Repeat the lines below exactly as written, please, from the line with "intros Hc. induction" to the line with "Lemma http_date_trim t", both lines included, and no others.

══ RECORD EXCERPTS

(* ===== verification/Browser.v ===== *)
(** * Browser: the cookies as a browser keeps them, and the whole login seen from it

    The program talks to a browser through two headers: the
    [Set-Cookie] lines of its answers ([SetCookie.set_cookie_headers])
    and the [Cookie] line of the requests ([Http.request_cookie]).
    This file models the browser's side for one site, as RFC 6265
    prescribes, to compose the two:

    - [parse_set_cookie]: section 5.2: the name and value before the
      first [;], trimmed; the attributes after it, split at [;], their
      names compared without case; the [Expires] date read by
      [CookieDate.parse_http_date] (Unix seconds), the last valid one
      winning.  Other attributes are ignored: the program sends none.
    - [jar_store], [browser_receive]: section 5.3: a cookie replaces
      the one of the same name (both cookies of the program get the
      default path [/], from the paths [/callback] and [/logout], and
      the same host), and a cookie whose expiry is not after the time
      of receipt is removed and not stored.
    - [browser_request_at]: section 5.4: one [Cookie] line with the
      cookies that have not expired, [name=value] joined by [; ].

    The browser's clock [tb] counts seconds; the server's clocks count
    nanoseconds.  The theorems: the session line of a successful
    callback is read back as the printed id with the expiry of the
    second clock reading plus one hour, in seconds
    ([session_line_parse], through the date round trip); a browser
    that stored it is recognised by [getUser] until that second and
    then sends nothing ([browser_login_session]); after the line of a
    logout the browser sends no session cookie at all, and every
    [getUser] answers "not logged in", whatever the store
    ([browser_logout_forgets]). *)

From S2P Require Import Prelude Store GoFmt HttpDate CookieDate Http Codec OAuth Handlers Session SetCookie Server.

(** ** The browser *)

Definition is_letter (c : ascii) : bool :=
  ((65 <=? ord c) && (ord c <=? 90)) || ((97 <=? ord c) && (ord c <=? 122)).

(** The bytes of a date: letters, digits and the punctuation of the layout. *)
Definition date_byte (c : ascii) : bool :=
  is_letter c || is_digit c || bool_decide (c ∈ String.list_ascii_of_string ", :-").

Definition ascii_lower (c : ascii) : ascii :=
  if (65 <=? ord c) && (ord c <=? 90) then chr (ord c + 32) else c.

Fixpoint str_lower (s : string) : string :=
  match s with EmptyString => "" | String c t => String (ascii_lower c) (str_lower t) end.

(** The attributes after the first [;]: each [name=value] up to the
    next [;], with the name compared without case; the last valid
    [Expires] wins, an unparsable date is ignored. *)
Fixpoint parse_attrs (fuel : nat) (s : string) (exp : option Z) : option Z :=
  match fuel with
  | O => exp
  | S f =>
      let '(av, rest, more) := cut ";" s in
      let '(k, v, _) := cut "=" av in
      let exp :=
        if String.eqb (str_lower (trim_string k)) "expires" then
          match parse_http_date (trim_string v) with Some e => Some e | None => exp end
        else exp in
      if more then parse_attrs f rest exp else exp
  end.

(** A [Set-Cookie] line: name, value and expiry (Unix seconds). *)
Definition parse_set_cookie (line : string) : option (string * string * option Z) :=
  let '(nvp, attrs, has_attrs) := cut ";" line in
  let '(n, v, has_eq) := cut "=" nvp in
  let n := trim_string n in
  if negb has_eq || String.eqb n "" then None
  else Some (n, trim_string v, if has_attrs then parse_attrs (S (String.length attrs)) attrs None else None).

(** The cookies of one site, all with the path [/]: name, value,
    expiry. *)
Definition jar := list (string * string * option Z).

Definition alive (tb : Z) (e : option Z) : bool :=
  match e with None => true | Some x => tb <? x end.

(** Storing a cookie received at [tb] (seconds): it replaces the cookie
    of the same name; one whose expiry is not after [tb] is not kept. *)
Definition jar_store (tb : Z) (c : string * string * option Z) (j : jar) : jar :=
  let '(n, v, e) := c in
  let j := filter (fun x => x.1.1 <> n) j in
  if alive tb e then j ++ [(n, v, e)] else j.

Definition browser_receive (tb : Z) (lines : list string) (j : jar) : jar :=
  foldl (fun j l => match parse_set_cookie l with Some c => jar_store tb c j | None => j end) j lines.

Fixpoint join_cookies (l : list (string * string * option Z)) : string :=
  match l with
  | [] => ""
  | [(n, v, _)] => cookie_line n v
  | (n, v, _) :: l => cookie_line n v +:+ "; " +:+ join_cookies l
  end.

(** The request a browser sends at [tb]: one [Cookie] line with the
    cookies that have not expired, none when there are none. *)
Definition browser_request_at (m p : string) (q : list (string * string)) (tb : Z) (j : jar) : request :=
  match filter (fun x => alive tb x.2 = true) j with
  | [] => mk_request m p q []
  | l => mk_request m p q [join_cookies l]
  end.

(** ** Lemmas *)

Lemma sforall_name (p : ascii -> bool) (l : list string) i :
  Forall (fun s => sforall p s = true) l -> sforall p (default "" (l !! i)) = true.
Proof. intros Hl. destruct (l !! i) eqn:E; [|done]. simpl. exact (Forall_lookup_1 _ _ _ _ Hl E). Qed.

Lemma sforall_concat (p : ascii -> bool) l :
  Forall (fun s => sforall p s = true) l -> sforall p (String.concat "" l) = true.
Proof.
  induction 1 as [|x l Hx Hl IH]; [done|]. destruct l as [|y l]; [done|].
  change (String.concat "" (x :: y :: l)) with (x +:+ "" +:+ String.concat "" (y :: l)).
  by rewrite !sforall_app, Hx, IH.
Qed.

Lemma append_int_bytes (p : ascii -> bool) x w :
  (forall c, is_digit c = true -> p c = true) -> p "-"%char = true -> sforall p (append_int x w) = true.
Proof.
  intros Hd Hm. unfold append_int. rewrite sforall_app. apply andb_true_intro. split.
  { case_if; simpl; [by rewrite Hm|done]. }
  pose proof (Z.abs_nonneg x).
  destruct ((w =? 2) && (Z.abs x <? 100)) eqn:E2.
  { apply andb_prop in E2 as [_ E2%Z.ltb_lt]. simpl.
    rewrite !Hd by (apply is_digit_digit; lia_dm). done. }
  destruct ((w =? 4) && (Z.abs x <? 10000)) eqn:E4.
  { apply andb_prop in E4 as [_ E4%Z.ltb_lt]. simpl.
    rewrite !Hd by (apply is_digit_digit; lia_dm). done. }
  rewrite sforall_app. apply andb_true_intro. split.
  - apply sforall_concat, Forall_forall. intros s Hs. apply list_elem_of_In, repeat_spec in Hs as ->. simpl.
    rewrite Hd; [done|]. by apply (is_digit_digit 0).
  - eapply sforall_impl; [exact Hd|]. by rewrite fmt_digits_bytes.
Qed.

Lemma http_date_shape t : exists wd y m d hh mi ss, http_date t = format_time_fields wd y m d hh mi ss.
Proof.
  unfold http_date. destruct (abs_year (abs_days t)) as [y yd].
  destruct (abs_month_day (is_leap y) yd) as [m d]. eauto 10.
Qed.

Lemma names_letters (l : list string) :
  Forall (fun s => sforall is_letter s = true) l -> Forall (fun s => sforall date_byte s = true) l.
Proof.
  intros H. apply (Forall_impl _ _ _ H). intros s. apply sforall_impl. intros c. unfold date_byte. by intros ->.
Qed.

Lemma day_names_letters : Forall (fun s => sforall is_letter s = true) short_day_names.
Proof. repeat constructor. Qed.
Lemma month_names_letters : Forall (fun s => sforall is_letter s = true) short_month_names.
Proof. repeat constructor. Qed.

Lemma date_byte_digit c : is_digit c = true -> date_byte c = true.
Proof. unfold date_byte. intros ->. by rewrite orb_true_r. Qed.

Lemma http_date_bytes t : sforall date_byte (http_date t) = true.
Proof.
  destruct (http_date_shape t) as (wd & y & m & d & hh & mi & ss & ->).
  unfold format_time_fields. rewrite !sforall_app.
  rewrite !(append_int_bytes date_byte) by (exact date_byte_digit || reflexivity).
  rewrite (sforall_name _ _ _ (names_letters _ day_names_letters)).
  rewrite (sforall_name _ _ _ (names_letters _ month_names_letters)). reflexivity.
Qed.

Lemma letter_not_space c : is_letter c = true -> is_ascii_space c = false.
Proof. all_bytes c; vm_compute; intros H; try discriminate H; done. Qed.

Lemma trim_right_snoc a c : is_ascii_space c = false -> trim_right (a +:+ String c "") = a +:+ String c "".
Proof.
  intros Hc. induction a as [|x a IH]; simpl; [by rewrite Hc|].
  rewrite sapp_cons. simpl. rewrite IH. by destruct a; rewrite ?andb_false_r.
Qed.

Lemma trim_left_letters n x :
  sforall is_letter n = true -> trim_left (n +:+ ", " +:+ x) = n +:+ ", " +:+ x.
Proof.
  destruct n as [|c n]; [done|]. simpl. intros [Hc _]%andb_prop.
  rewrite sapp_cons. simpl. by rewrite letter_not_space.
Qed.

(** The date has no space at either end. *)
Lemma http_date_trim t : trim_string (http_date t) = http_date t.
Proof.
  destruct (http_date_shape t) as (wd & y & m & d & hh & mi & ss & ->).
  unfold trim_string. unfold format_time_fields at 1.
  rewrite trim_left_letters by apply (sforall_name _ _ _ day_names_letters).
  fold (format_time_fields wd y m d hh mi ss).
  assert (E : exists x, format_time_fields wd y m d hh mi ss = x +:+ String "T" "").
  { eexists. unfold format_time_fields. rewrite <- !sapp_assoc.
    change " GMT" with (" GM" +:+ String "T" ""). rewrite <- sapp_assoc. reflexivity. }
  destruct E as [x ->]. by apply trim_right_snoc.
Qed.

Lemma logout_line_parse :
  parse_set_cookie "session=; Expires=Thu, 01 Jan 1970 00:00:00 GMT" = Some ("session", "", Some 0).
Proof. vm_compute. reflexivity. Qed.

Lemma date_byte_not_semi c : date_byte c = true -> bool_decide (c <> ";"%char) = true.
Proof. all_bytes c; vm_compute; intros H; try discriminate H; done. Qed.

Lemma digit_not_semi c : is_digit c = true -> bool_decide (c <> ";"%char) = true.
Proof. all_bytes c; vm_compute; intros H; try discriminate H; done. Qed.

Lemma digit_not_space c : is_digit c = true -> not_space c = true.
Proof. all_bytes c; vm_compute; intros H; try discriminate H; done. Qed.

Lemma parse_attrs_expires t :
  0 <= abs_days t < 3652059 ->
  parse_attrs (S (String.length (" Expires=" +:+ http_date t))) (" Expires=" +:+ http_date t) None =
  Some (t / 1000000000).
Proof.
  intros Ht. cbn [parse_attrs].
  rewrite cut_none.
  2:{ rewrite sforall_app. apply andb_true_intro. split; [reflexivity|].
      exact (sforall_impl _ _ _ date_byte_not_semi (http_date_bytes t)). }
  replace (" Expires=" +:+ http_date t) with (" Expires" +:+ String "=" (http_date t)) by reflexivity.
  rewrite cut_first by reflexivity. cbn -[parse_http_date http_date].
  rewrite http_date_trim, parse_http_date_roundtrip by done. reflexivity.
Qed.

Lemma session_line_parse now t :
  in_int64 now -> 0 <= abs_days t < 3652059 ->
  parse_set_cookie ("session=" +:+ fmt_d now +:+ "; Expires=" +:+ http_date t) =
  Some ("session", fmt_d now, Some (t / 1000000000)).
Proof.
  intros Hn Ht. unfold parse_set_cookie.
  change ("; Expires=" +:+ http_date t) with (String ";" (" Expires=" +:+ http_date t)).
  rewrite <- sapp_assoc. rewrite cut_first.
  2:{ rewrite sforall_app. apply andb_true_intro. split; [reflexivity|].
      apply fmt_d_sforall; [exact digit_not_semi|reflexivity|done]. }
  replace ("session=" +:+ fmt_d now) with ("session" +:+ String "=" (fmt_d now)) by reflexivity.
  rewrite cut_first by reflexivity. cbn -[parse_attrs http_date fmt_d String.length].
  rewrite trim_string_id by (apply fmt_d_sforall; [exact digit_not_space|reflexivity|done]).
  by rewrite parse_attrs_expires.
Qed.

Lemma read_cookies_none m p q : request_cookie (mk_request m p q []) "session" = None.
Proof. reflexivity. Qed.

(** A jar of session cookies only holds nothing else. *)
Lemma filter_session_nil (j : jar) :
  Forall (fun x => x.1.1 = "session") j -> filter (fun x => x.1.1 <> "session") j = [].
Proof. induction 1 as [|x j Hx _ IH]; [done|]. cbn. case_decide as Hd; [by destruct Hd|]. exact IH. Qed.

(** ** Theorems *)

Section Browser.
Context {St : Type} `{SessionStoreLaws St} `{!UserCodec, !UserCodecLaws}.

(** C12: After a successful callback, a browser that stored its
    [Set-Cookie] line at [tb], before the cookie's expiry [E] (the
    second clock reading plus one hour, in seconds), sends the session
    cookie at every [tb' < E] and is recognised by [getUser] as the
    user Google answered during the session's hour; from [E] on it
    sends no cookie and [getUser] answers "not logged in". *)
Theorem browser_login_session env now now' r (st : St) w st' tb :
  in_int64 now -> in_int64 (now' + session_ttl) ->
  handle_callback env now now' r st = (w, st') -> rs_status w = 303 ->
  tb < (now' + session_ttl) / 1000000000 ->
  exists u, callback_user env r = Some u /\
    (forall m p q tb' t, tb' < (now' + session_ttl) / 1000000000 -> now <= t <= now + session_ttl ->
       get_user t (browser_request_at m p q tb' (browser_receive tb (set_cookie_headers w) [])) st' = (u, true)) /\
    (forall m p q tb' t, (now' + session_ttl) / 1000000000 <= tb' ->
       get_user t (browser_request_at m p q tb' (browser_receive tb (set_cookie_headers w) [])) st' =
         (zero_user, false)).
Proof.
  intros Hn Hn' Hc Hs Htb.
  destruct (callback_cases env now now' r st w st' Hc) as [(_ & u & Hu & Hcs & _) | (Hne & _)]; [|done].
  exists u. split; [done|].
  rewrite (callback_set_cookie_line env now now' r st w st') by done.
  pose proof (abs_days_int64 _ Hn').
  unfold browser_receive. cbn [foldl]. rewrite session_line_parse by (done || lia).
  unfold jar_store, alive. cbn [filter list_filter]. destruct (Z.ltb_spec tb ((now' + session_ttl) / 1000000000)); [|lia].
  split.
  - intros m p q tb' t Htb' Ht. unfold browser_request_at. rewrite app_nil_l. cbn [filter list_filter alive snd].
    destruct (Z.ltb_spec tb' ((now' + session_ttl) / 1000000000)); [|lia].
    case_decide; [|done]. cbn -[cookie_line get_user fmt_d]. rewrite get_user_session_line by done.
    exact (create_then_resolve now u st (fmt_d now) st' t (callback_user_valid env r u Hu) Hcs Ht).
  - intros m p q tb' t Htb'. unfold browser_request_at. rewrite app_nil_l. cbn [filter list_filter alive snd].
    destruct (Z.ltb_spec tb' ((now' + session_ttl) / 1000000000)); [lia|].
    case_decide; [done|]. cbn -[get_user]. unfold get_user. by rewrite read_cookies_none.
Qed.

(** C15: A browser whose only cookie is the session (as after a login)
    and that receives the [Set-Cookie] line of any logout drops it: its
    requests carry no cookie and [getUser] answers "not logged in",
    whatever the store holds, even when the DEL of the logout failed. *)
Theorem browser_logout_forgets now r (st : St) (j : jar) tb m p q tb' t (st'' : St) :
  Forall (fun x => x.1.1 = "session") j -> 0 <= tb ->
  get_user t (browser_request_at m p q tb' (browser_receive tb (set_cookie_headers (handle_logout now r st).1) j)) st''
    = (zero_user, false).
Proof.
  intros Hj Htb. rewrite logout_set_cookie_line. unfold browser_receive. cbn [foldl].
  rewrite logout_line_parse. unfold jar_store, alive.
  destruct (Z.ltb_spec tb 0); [lia|].
  rewrite filter_session_nil by done.
  unfold browser_request_at. simpl. unfold get_user. by rewrite read_cookies_none.
Qed.

End Browser.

════

RESULT OF THE TASK
  intros Hc. induction a as [|x a IH]; simpl; [by rewrite Hc|].
  rewrite sapp_cons. simpl. rewrite IH. by destruct a; rewrite ?andb_false_r.
Qed.

Lemma trim_left_letters n x :
  sforall is_letter n = true -> trim_left (n +:+ ", " +:+ x) = n +:+ ", " +:+ x.
Proof.
  destruct n as [|c n]; [done|]. simpl. intros [Hc _]%andb_prop.
  rewrite sapp_cons. simpl. by rewrite letter_not_space.
Qed.

(** The date has no space at either end. *)
Lemma http_date_trim t : trim_string (http_date t) = http_date t.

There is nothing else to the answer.